Trends and dynamics of changes in calcification score over the 1-year observation period in patients on peritoneal dialysis

Background: Accelerated vascular calcification is an important cause of excess mortality inpatients on dialysis therapy. The aim of the study was to evaluate the trends in coronary artery calcification (CAC) score (CaSc) during a 1-year period in a group of stable peritoneal dialysis (PD) patients and identify factors that may be associated with CaSc changes. Methods: Sixty-one stable patients (28 women, 33 men) on PD therapy with a mean age of 50.4+/-13.6 years were included. Forty-seven patients survived the entire study period on PD therapy and were suitable for the final analysis.
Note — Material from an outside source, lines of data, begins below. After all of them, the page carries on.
(** * http-service: the request/response pipeline of [HttpService]

    A shallow embedding of [http-service.js].  The file carries two drafts
    of the class:

    - the first (lines 1-243) reports success through a four-argument
      callback [callback(null, body, type, headers)] and failure through
      [callback(err)];
    - the second (lines 244-514) always hands the callback one response
      record [{status, headers, type, body}] next to the error slot.

    The helpers [headerValue], [removeParams], [appendQuery], the
    constructor and the sending half of [request] are the same in both
    drafts (up to the class of the thrown error); the ['end'] handlers
    differ and are embedded separately in [FourArg] and [OutcomeObj].

    Platform functions ([JSON.parse], [JSON.stringify],
    [querystring.stringify], [Buffer] conversions, [url.parse], the
    [HttpStatus] classifier) are not part of the repository; they are the
    fields of the [Platform] class and the development is parametric in
    them.  [Node] is one concrete instance, used to run the examples. *)

From Stdlib Require Import ZArith String Ascii List Lia Bool DecimalString.
From Stdlib Require Import Strings.Byte.
From stdpp Require Import base list.
Import ListNotations.
Open Scope string_scope.
Open Scope Z_scope.

(** ** JavaScript values *)

(** The values that reach the pipeline: request data, header values and
    parsed JSON.  Integral numbers only; an object keeps its keys in
    insertion order, as [Object.keys] enumerates them. *)
#[warnings="-register-all"]
Inductive value : Type :=
| VUndefined
| VNull
| VBool (b : bool)
| VNum (n : Z)
| VStr (s : string)
| VBuf (bytes : list byte)
| VArr (items : list value)
| VObj (fields : list (string * value)).

(** A plain object, e.g. a headers mapping. *)
Abbreviation obj := (list (string * value)).

(** The error objects the code creates or catches. *)
Inductive error : Type :=
| Error (msg : string)
| TypeError (msg : string)
| ReferenceError (msg : string)
| SyntaxError (msg : string)
| URIError (msg : string)
| HttpError (code : Z) (msg : string)
| TransportError (cause : string).

Definition message (e : error) : string :=
  match e with
  | Error m | TypeError m | ReferenceError m | SyntaxError m
  | URIError m | HttpError _ m | TransportError m => m
  end.

(** A computation that returns or throws. *)
Inductive result (A : Type) : Type :=
| Ok (a : A)
| Throw (e : error).
Arguments Ok {A} a.
Arguments Throw {A} e.

(** ** String primitives *)

Definition toLowerChar (c : ascii) : ascii :=
  let n := nat_of_ascii c in
  if ((65 <=? n) && (n <=? 90))%nat then ascii_of_nat (n + 32) else c.

Definition toUpperChar (c : ascii) : ascii :=
  let n := nat_of_ascii c in
  if ((97 <=? n) && (n <=? 122))%nat then ascii_of_nat (n - 32) else c.

Fixpoint map_string (f : ascii -> ascii) (s : string) : string :=
  match s with
  | EmptyString => EmptyString
  | String c s' => String (f c) (map_string f s')
  end.

(** [String.prototype.toLowerCase] / [toUpperCase] on header names and
    methods, which are ASCII tokens. *)
Definition toLowerCase : string -> string := map_string toLowerChar.
Definition toUpperCase : string -> string := map_string toUpperChar.

(** [s.indexOf(c)] for a one-character needle: the position of the first
    occurrence, or -1. *)
Fixpoint indexOf (s : string) (c : ascii) : Z :=
  match s with
  | EmptyString => -1
  | String a s' =>
      if Ascii.eqb a c then 0
      else let r := indexOf s' c in if r <? 0 then -1 else r + 1
  end.

(** [s.substring(0, n)] for [0 <= n]. *)
Definition substring0 (s : string) (n : Z) : string :=
  String.substring 0 (Z.to_nat n) s.

(** [s.substring(n)]. *)
Fixpoint drop_string (n : nat) (s : string) : string :=
  match n, s with
  | S n', String _ s' => drop_string n' s'
  | _, _ => s
  end.

(** Whether [p] is a prefix of [s]. *)
Fixpoint isPrefix (p s : string) : bool :=
  match p, s with
  | EmptyString, _ => true
  | String a p', String b s' => Ascii.eqb a b && isPrefix p' s'
  | String _ _, EmptyString => false
  end.

Definition startsWith (s p : string) : bool := isPrefix p s.

Fixpoint rev_string (s : string) : string :=
  match s with
  | EmptyString => EmptyString
  | String c s' => rev_string s' ++ String c EmptyString
  end.

Definition endsWith (s p : string) : bool :=
  isPrefix (rev_string p) (rev_string s).

(** Truthiness of a string: non-empty. *)
Definition truthy_string (s : string) : bool :=
  match s with EmptyString => false | _ => true end.

(** Decimal rendering of an integral number, as template literals and
    [+] do. *)
Definition string_of_Z (n : Z) : string := NilZero.string_of_int (Z.to_int n).

(** ** Constants (lines 24-28 / 281-285) *)

Definition JSON_MEDIA_TYPE : string := "application/json".
Definition FORM_MEDIA_TYPE : string := "application/x-www-form-urlencoded".
Definition CONTENT_TYPE_HEADER : string := "content-type".
Definition CONTENT_LENGTH_HEADER : string := "content-length".

(** ** Private helpers *)

(** [headerValue(headers, name)] (lines 52-63 / 309-320): the value of the
    first key, in key order, whose lower-cased spelling is [name]; [None]
    is the [null] returned when no key matches.  The header mappings are
    objects here, so the [util.isObject] test holds. *)
Fixpoint headerValue {V : Type} (headers : list (string * V)) (name : string)
  : option V :=
  match headers with
  | [] => None
  | (key, v) :: rest =>
      if String.eqb (toLowerCase key) name then Some v
      else headerValue rest name
  end.

(** [removeParams(value)] (lines 65-73 / 322-330), on the value of a
    response header: [null] or a string. *)
Definition removeParams (value : option string) : option string :=
  match value with
  | Some s =>
      if truthy_string s then
        let semi := indexOf s ";" in
        if semi >? 0 then Some (substring0 s semi) else value
      else value
  | None => value
  end.

(** What the specification says of [removeParams]: everything from the
    first [;] onward is cut. *)
Fixpoint strip_from_semicolon (s : string) : string :=
  match s with
  | EmptyString => EmptyString
  | String c s' =>
      if Ascii.eqb c ";" then EmptyString else String c (strip_from_semicolon s')
  end.

(** ** Operations on values *)

(** [typeof v]. *)
Definition typeof (v : value) : string :=
  match v with
  | VUndefined => "undefined"
  | VBool _ => "boolean"
  | VNum _ => "number"
  | VStr _ => "string"
  | VNull | VBuf _ | VArr _ | VObj _ => "object"
  end.

(** [util.isObject(v)]: [v !== null && typeof v === 'object']. *)
Definition isObject (v : value) : bool :=
  match v with
  | VBuf _ | VArr _ | VObj _ => true
  | _ => false
  end.

(** [util.isString(v)]. *)
Definition isString (v : value) : bool :=
  match v with VStr _ => true | _ => false end.

(** [Buffer.isBuffer(v)]. *)
Definition isBuffer (v : value) : bool :=
  match v with VBuf _ => true | _ => false end.

(** [v !== null]. *)
Definition notNull (v : value) : bool :=
  match v with VNull => false | _ => true end.

(** Truthiness, as [if (v)], [v && ...] and [!v] test it. *)
Definition truthy (v : value) : bool :=
  match v with
  | VUndefined | VNull => false
  | VBool b => b
  | VNum n => negb (n =? 0)
  | VStr s => truthy_string s
  | VBuf _ | VArr _ | VObj _ => true
  end.

Fixpoint lookup_field (fields : list (string * value)) (key : string)
  : value :=
  match fields with
  | [] => VUndefined
  | (k, v) :: rest => if String.eqb k key then v else lookup_field rest key
  end.

(** Property read [v.key] / [v[key]] for the keys the code reads
    ([error_description], [error], [message], [odata.error], [value]):
    it throws on [null] and [undefined], finds own fields of an object and
    is [undefined] on every other value. *)
Definition getProp (v : value) (key : string) : result value :=
  match v with
  | VUndefined =>
      Throw (TypeError ("Cannot read properties of undefined (reading '"
                          ++ key ++ "')"))
  | VNull =>
      Throw (TypeError ("Cannot read properties of null (reading '"
                          ++ key ++ "')"))
  | VObj fields => Ok (lookup_field fields key)
  | _ => Ok VUndefined
  end.

(** [headers[key] = v] on an object: an existing key keeps its place, a
    new key goes last. *)
Fixpoint set_field (o : obj) (key : string) (v : value) : obj :=
  match o with
  | [] => [(key, v)]
  | (k, w) :: rest =>
      if String.eqb k key then (k, v) :: rest
      else (k, w) :: set_field rest key v
  end.

(** [s.split(/\r?\n/)[0]]: the text before the first line feed, without
    the carriage return that may precede it. *)
Fixpoint first_line (s : string) : string :=
  match s with
  | EmptyString => EmptyString
  | String c s' =>
      if Ascii.eqb c "010" then EmptyString
      else if Ascii.eqb c "013" && isPrefix (String "010" EmptyString) s'
           then EmptyString
           else String c (first_line s')
  end.

(** ** The platform *)

(** The result of [url.parse] that the constructor reads.  For a URL with
    a slashed scheme, [hostname] and [pathname] are strings ([pathname] is
    ["/"] for an empty path); [port] is [null] or the digits after the
    last colon of the host. *)
Module Url.
Record t : Type := mk {
  protocol : option string;
  hostname : string;
  port     : option string;
  pathname : string
}.
End Url.

(** Node's library and the [@be/http-status] classifier, as the code uses
    them. *)
Class Platform : Type := {
  (** [JSON.parse(text)]; [inl m] is a thrown [SyntaxError] with message
      [m]. *)
  JSON_parse : string -> string + value;
  (** [JSON.stringify(v)] on an object. *)
  JSON_stringify : value -> string;
  (** [querystring.stringify(v)] on an object. *)
  querystring_stringify : value -> string;
  (** [buf.toString()]: UTF-8 decoding. *)
  Buffer_toString : list byte -> string;
  (** [Buffer.byteLength(s)]: length of the UTF-8 encoding. *)
  Buffer_byteLength : string -> Z;
  (** [url.parse(uri)]. *)
  url_parse : string -> Url.t;
  (** [new HttpStatus(code).noContent]. *)
  status_noContent : Z -> bool;
  (** [new HttpStatus(code).isError()]. *)
  status_isError : Z -> bool;
  (** [new HttpStatus(code).error(message)]: the error object that the
      status helper makes of a message. *)
  status_error : Z -> string -> error
}.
CaSc was assessed at baseline and after 12 months by using multislice spiral computed tomography. Proinflammatory cytokines (interleukin-6, tumor necrosis factor-alpha [TNF-alpha]), acute-phase proteins (C-reactive protein [CRP], fibrinogen), calcium-phosphate balance, and lipid profile were assessed at baseline and after 6 and 12 months. Results: Median CaSc was 22.6 Agatston units (range, 0 to 5,502.8 Agatston units) at baseline and increased to 84 Agatston units (range, 0 to 5,001.3 Agatston units) at a 1-year follow-up (P<0.05). In the entire group of patients, 3 subgroups were identified: patients with progression (n=21; P=0.02 for the difference between initial versus follow-up CaSc), patients with regression (n=12; P=0.05), and subjects without change in CaSc after 1 year (n=14). Patients without progression showed no calcifications at baseline and follow-up and were younger, less overweight, and characterized by significantly lower mean TNF-alpha, leptin, and CRP levels during 1 year compared with both progressors and regressors. Mean serum phosphate and calcium x phosphate product (Ca x P) values were gradually increasing from regressors through the no-calcification group to progressors (P<0.01 for phosphate levels, P<0.02 for Ca x P product). Significant correlations were found between changes in CaScs and mean values for phosphate (R=0.44; P<0.0005) and Ca x P product (R=0.38; P<0.005). Conclusion: Chronic nonspecific inflammation does not directly attribute to progression in CaScs. Calcium-phosphate balance abnormalities appear to be the only important factors promoting CAC, although a permissive or promoting role of inflammation cannot be ruled out.